__The records__.
(* ===== verification/MsgOps.v ===== *)
(** * The message calls against the abstract queues

    msgsnd() appends and msgrcv() removes, msgctl(IPC_RMID) empties; what the receiver gets is
    what the sender gave.  Calls that must sleep leave the queues alone. *)

From S2P Require Import Prelude Rmap Ipc Msg MsgThms.
From stdpp Require Import prelude list numbers strings.
From Stdlib Require Import ZArith Lia.

Local Open Scope Z_scope.
Local Open Scope kern_scope.

Section Ops.
Context {M : Type} `{RM : !ResMap M} (mi : msginfo).
Implicit Type st : msgst M.
Hypothesis Hmi : 0 < msgmni mi /\ 0 < msgssz mi /\ 0 <= msgseg mi < 32768.

Local Abbreviation wf := (msg_wf mi).
Local Abbreviation queue := (queue_of mi).

(** Calls that leave the tables alone. *)
Lemma wf_frame st st' : wf st -> msgque st' = msgque st -> msgh st' = msgh st -> msgfp st' = msgfp st ->
  msgmap st' = msgmap st -> msgpool st' = msgpool st -> wf st' /\ same_queues mi st st'.
Proof.
  intros [Hw Hb] E1 E2 E3 E4 E5.
  assert (queued st' = queued st) as Eq by (unfold queued; by rewrite E1).
  assert (hdr st' = hdr st) as Eh by (unfold hdr; by rewrite E2). split; [split|].
  - destruct Hw. constructor; by rewrite ?Eq, ?Eh, ?E1, ?E2, ?E3, ?E4, ?E5.
  - intros i qp Hi. rewrite E1 in Hi. specialize (Hb i qp Hi). unfold bytes_ok, bytes_of in *. by rewrite Eh.
  - intros j. unfold queue_of, content. by rewrite E1, E5, Eh.
Qed.

(** Calls that only change a queue's mode. *)
Lemma wf_mode st st' i qp m : wf st -> msgque st !! i = Some qp -> Z.land m IPC_ALLOC = Z.land (mmode qp) IPC_ALLOC ->
  msgque st' = <[i := with_mmode qp m]> (msgque st) -> msgh st' = msgh st -> msgfp st' = msgfp st ->
  msgmap st' = msgmap st -> msgpool st' = msgpool st -> wf st' /\ same_queues mi st st'.
Proof.
  intros [Hw Hb] Hi Em E1 E2 E3 E4 E5. split; [split|by apply (queue_of_put mi st st' i qp (with_mmode qp m))].
  - eapply (wf0_put mi st st' i qp (with_mmode qp m)); try done.
    destruct (w_que _ _ Hw i qp Hi) as (Q1 & Q2 & Q3). unfold que_ok.
    rewrite (same_id_alloc qp (with_mmode qp m)) by (exists m; by split). done.
  - eapply bytes_put; [exact Hb|exact E1|done|]. exact (Hb i qp Hi).
Qed.

(** ** msgrcv() *)

(** A call that is over: it failed and the queues are as before, or [P]. *)
Definition over st (P : msgst M -> Prop) st' : Prop :=
  wf st' /\ (m_error st' <> 0 /\ same_queues mi st st' \/ m_error st' = 0 /\ P st').

Lemma over_fail st e P : wf st -> e <> 0 -> over st P (set_error st e).
Proof. intros Hw He. destruct (wf_frame st (set_error st e)) as [? ?]; try done. split; [done|]. by left. Qed.

Definition received (i : nat) (msgsz msgtyp flg : Z) st st' : Prop := exists k m,
  queue st i !! k = Some m /\ selected msgtyp (fst <$> queue st i) k /\ without mi st i k st' /\
  handed msgsz m st st' /\ (has_flag flg MSG_NOERROR = false -> Z.of_nat (length m.2) <= msgsz).

(** A receiver that sleeps: no message for it, and the next msgsnd() will wake it. *)
Definition rcv_sleeps (i : nat) (msgtyp : Z) st (c : msgchan) st' : Prop :=
  c = ChQnum i /\ wf st' /\ same_queues mi st st' /\ m_error st' = 0 /\
  none_selected msgtyp (fst <$> queue st i) /\
  exists qp, msgque st' !! i = Some qp /\ has_flag (mmode qp) MSG_RWAIT = true.

Lemma raised m f : f <> 0 -> has_flag (Z.lor m f) f = true.
Proof.
  intros Hf. unfold has_flag. assert (Z.land (Z.lor m f) f = f) as ->; [|by destruct (Z.eqb_spec f 0)].
  apply Z.bits_inj'. intros n _. rewrite Z.land_spec, Z.lor_spec. by destruct (Z.testbit m n), (Z.testbit f n).
Qed.
Record mb_wf st : Prop := {
  b_map : rm_inv (mbmap st);
  b_unit : forall u, rm_unit (mbmap st) u -> u < NMBCLUSTERS;
  b_slot : forall a x, mbs st !! a = Some x -> in_arena a /\ (a - mbutl) mod MSIZE = 0;
  b_free : NoDup (mfree st) /\ forall a, a ∈ mfree st <-> exists x, mbs st !! a = Some x /\ m_type x = MT_FREE;
  b_use : forall a x, in_use st a x -> inline x \/ (clustered a x /\ in_arena (mtod a x)) \/ funny x;
  b_cl : NoDup (mclfree st) /\ forall c, c ∈ mclfree st -> exists k, 0 <= k < NCL /\ c = cladr k /\ refcnt st k = 0;
  b_len : Z.of_nat (length (mclrefcnt st)) = NCL;
  b_ref : forall k, 0 <= k < NCL -> Z.of_nat (refs st k) <= refcnt st k < 128;
  b_sep : forall a x k, mbs st !! a = Some x -> 0 <= k < NCL -> is_cluster st k -> pageno a <> k / 8;
  b_page : forall u, rm_unit (mbmap st) u -> (forall a x, mbs st !! a = Some x -> pageno a <> u) /\
             (forall k, 0 <= k < NCL -> is_cluster st k -> k / 8 <> u)
}.

(** The data of an mbuf lies where it should. *)
Definition sized (a : Z) (x : mbuf) : Prop := 0 <= m_len x < 2 ^ 15 /\
  (inline x /\ m_off x + m_len x <= MMAXOFF \/
   clustered a x /\ mtod a x + m_len x <= cladr (clx a x) + MCLBYTES \/
   funny x /\ (mtod a x + m_len x <= mbutl \/ mbutl + NMBCLUSTERS * NBPG <= mtod a x)).

Definition data st (a : Z) (x : mbuf) : list Z := load (core st) (mtod a x) (m_len x).

(** Every mbuf in use, outside [X], is as before. *)
Definition kept (X : Z -> Prop) st st' : Prop := forall a x, in_use st a x -> ~ X a ->
  in_use st' a x /\ (sized a x -> data st' a x = data st a x).

Lemma kept_refl X st : kept X st st.
Proof. by intros a x. Qed.

Lemma mbkept_trans (X : Z -> Prop) st1 st2 st3 : kept X st1 st2 -> kept X st2 st3 -> kept X st1 st3.
Proof.
  intros H1 H2 a x Hu Hn. destruct (H1 a x Hu Hn) as [Hu2 Hd2]. destruct (H2 a x Hu2 Hn) as [Hu3 Hd3].
  split; [done|]. intros Hs. rewrite Hd3; auto.
Qed.

Lemma kept_trans_or (X Y : Z -> Prop) st1 st2 st3 : kept X st1 st2 -> kept Y st2 st3 -> kept (fun a => X a \/ Y a) st1 st3.
Proof.
  clear Hbase. intros K1 K2. apply (mbkept_trans _ st1 st2 st3); intros a x Hu Hn; [apply K1|apply K2]; tauto.
Qed.

Lemma kept_weaken (X Y : Z -> Prop) st st' : (forall a x, in_use st a x -> X a -> Y a) -> kept X st st' -> kept Y st st'.
Proof. intros HXY Hk a x Hu Hn. apply Hk; [done|]. eauto. Qed.
Definition soaccept (so : Z) (nam : list Z) st : res (Z * sockst M H P) :=
  s ← get_so so st;
  if negb (has (so_state s) SS_NOFDREF) then Panic "soaccept: !NOFDREF"
  else
    st ← upd_so so (fun s => set_state (without (so_state s) SS_NOFDREF) s) st;
    req so PRU_ACCEPT [] (Nam nam) [] st.

(** The part of accept() between the look-up of the descriptor and its allocation, and the taking of the
    connection: an error, a sleep, or the new socket. *)
Definition accept_ready (so : Z) st : res (slept Z * sockst M H P) :=
  s ← get_so so st;
  if negb (has (so_options s) SO_ACCEPTCONN) then mret (Done EINVAL, st)
  else if has (so_state s) SS_NBIO && (so_qlen s =? 0) then mret (Done EWOULDBLOCK, st)
  else if (so_qlen s =? 0) && (so_error s =? 0) then
    if has (so_state s) SS_CANTRCVMORE then st ← upd_so so (set_error ECONNABORTED) st; mret (Done ECONNABORTED, st)
    else mret (Asleep (OnTimeo so), st)
  else mret (Done (so_error s), st).
Definition accept_take (so : Z) (nam : list Z) st : res (Z * sockst M H P) :=
  s ← get_so so st;
  let aso := so_q s in
  '(ok, st) ← soqremque aso true st;
  if negb ok then Panic "accept"
  else '(_, st) ← soaccept aso nam st; mret (aso, st).

Definition soconnect (so : Z) (nam : list Z) st : res (Z * sockst M H P) :=
  s ← get_so so st;
  if has (so_state s) (Z.lor SS_ISCONNECTED SS_ISCONNECTING) then mret (EISCONN, st)
  else req so PRU_CONNECT [] (Nam nam) [] st.

Definition soconnect2 (so1 so2 : Z) st : res (Z * sockst M H P) := req so1 PRU_CONNECT2 [] (Peer so2) [] st.

(** [how] is 0, 1 or 2; one more has FREAD, FWRITE for bits. *)
Definition soshutdown (so how : Z) st : res (slept Z * sockst M H P) :=
  '(r, st) ← (if has (how + 1) 1 then sorflush so st else mret (Done tt, st));
  match r with
  | Asleep c => mret (Asleep c, st)
  | Done _ => if has (how + 1) 2 then '(e, st) ← req so PRU_SHUTDOWN [] (Nam []) [] st; mret (Done e, st) else mret (Done 0, st)
  end.

(** [*mtod(m, int * )] *)
Definition mbuf_int (m : Z) st : res Z := x ← get_mb m (smb st); mret (i32 (field (core (smb st)) (mtod m x) 4)).

Definition sosetopt (so level optname : Z) (m : option Z) st : res (Z * sockst M H P) :=
  if negb (level =? SOL_SOCKET) then mret (EINVAL, st)
  else if bool_decide (optname ∈ [SO_DEBUG; SO_KEEPALIVE; SO_DONTROUTE; SO_USELOOPBACK; SO_REUSEADDR]) then
    st ← upd_so so (fun s => set_options (with_bits (so_options s) optname) s) st; mret (0, st)
  else if optname =? SO_LINGER then
    match m with
    | None => mret (EINVAL, st)
    | Some m =>
        x ← get_mb m (smb st);
        if negb (m_len x =? 4) then mret (EINVAL, st)
        else v ← mbuf_int m st;
             st ← upd_so so (fun s => set_linger v (set_options (with_bits (so_options s) SO_LINGER) s)) st; mret (0, st)
    end
  else if optname =? SO_DONTLINGER then
    st ← upd_so so (fun s => set_linger 0 (set_options (without (so_options s) SO_LINGER) s)) st; mret (0, st)
  else mret (EINVAL, st).

Definition sogetopt (so level optname : Z) (m : option Z) st : res (Z * sockst M H P) :=
  if negb (level =? SOL_SOCKET) then mret (EINVAL, st)
  else if bool_decide (optname ∈ [SO_USELOOPBACK; SO_DONTROUTE; SO_DEBUG; SO_KEEPALIVE; SO_LINGER; SO_REUSEADDR]) then
    s ← get_so so st;
    if negb (has (so_options s) optname) then mret (ENOPROTOOPT, st)
    else
      match m with
      | Some m =>
          if optname =? SO_LINGER then
            x ← get_mb m (smb st);
            mret (0, set_smb st (put_mb m (set_len x 4) (set_core (smb st) (store (core (smb st)) (mtod m x) (int_bytes (so_linger s))))))
          else mret (0, st)
      | None => mret (0, st)
      end
  else mret (EINVAL, st).

Definition sohasoutofband (so : Z) st : res (sockst M H P) :=
  s ← get_so so st;
  mret (if so_pgrp s =? 0 then st
        else if 0 <? so_pgrp s then add_sev st [EvGsignal (so_pgrp s) SIGURG]
        else if alive (- so_pgrp s) then add_sev st [EvPsignal (- so_pgrp s) SIGURG]
        else st).
End Sock.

__To do__.
When the line with "else req so PRU_CONNECT [] (Nam nam) [] st." is reached in the data above, begin copying, and stop after the line with "else mret (0, st)"; copy each line exactly, both ends included.

__Output of the task__.
  else req so PRU_CONNECT [] (Nam nam) [] st.

Definition soconnect2 (so1 so2 : Z) st : res (Z * sockst M H P) := req so1 PRU_CONNECT2 [] (Peer so2) [] st.

(** [how] is 0, 1 or 2; one more has FREAD, FWRITE for bits. *)
Definition soshutdown (so how : Z) st : res (slept Z * sockst M H P) :=
  '(r, st) ← (if has (how + 1) 1 then sorflush so st else mret (Done tt, st));
  match r with
  | Asleep c => mret (Asleep c, st)
  | Done _ => if has (how + 1) 2 then '(e, st) ← req so PRU_SHUTDOWN [] (Nam []) [] st; mret (Done e, st) else mret (Done 0, st)
  end.

(** [*mtod(m, int * )] *)
Definition mbuf_int (m : Z) st : res Z := x ← get_mb m (smb st); mret (i32 (field (core (smb st)) (mtod m x) 4)).

Definition sosetopt (so level optname : Z) (m : option Z) st : res (Z * sockst M H P) :=
  if negb (level =? SOL_SOCKET) then mret (EINVAL, st)
  else if bool_decide (optname ∈ [SO_DEBUG; SO_KEEPALIVE; SO_DONTROUTE; SO_USELOOPBACK; SO_REUSEADDR]) then
    st ← upd_so so (fun s => set_options (with_bits (so_options s) optname) s) st; mret (0, st)
  else if optname =? SO_LINGER then
    match m with
    | None => mret (EINVAL, st)
    | Some m =>
        x ← get_mb m (smb st);
        if negb (m_len x =? 4) then mret (EINVAL, st)
        else v ← mbuf_int m st;
             st ← upd_so so (fun s => set_linger v (set_options (with_bits (so_options s) SO_LINGER) s)) st; mret (0, st)
    end
  else if optname =? SO_DONTLINGER then
    st ← upd_so so (fun s => set_linger 0 (set_options (without (so_options s) SO_LINGER) s)) st; mret (0, st)
  else mret (EINVAL, st).

Definition sogetopt (so level optname : Z) (m : option Z) st : res (Z * sockst M H P) :=
  if negb (level =? SOL_SOCKET) then mret (EINVAL, st)
  else if bool_decide (optname ∈ [SO_USELOOPBACK; SO_DONTROUTE; SO_DEBUG; SO_KEEPALIVE; SO_LINGER; SO_REUSEADDR]) then
    s ← get_so so st;
    if negb (has (so_options s) optname) then mret (ENOPROTOOPT, st)
    else
      match m with
      | Some m =>
          if optname =? SO_LINGER then
            x ← get_mb m (smb st);
            mret (0, set_smb st (put_mb m (set_len x 4) (set_core (smb st) (store (core (smb st)) (mtod m x) (int_bytes (so_linger s))))))
          else mret (0, st)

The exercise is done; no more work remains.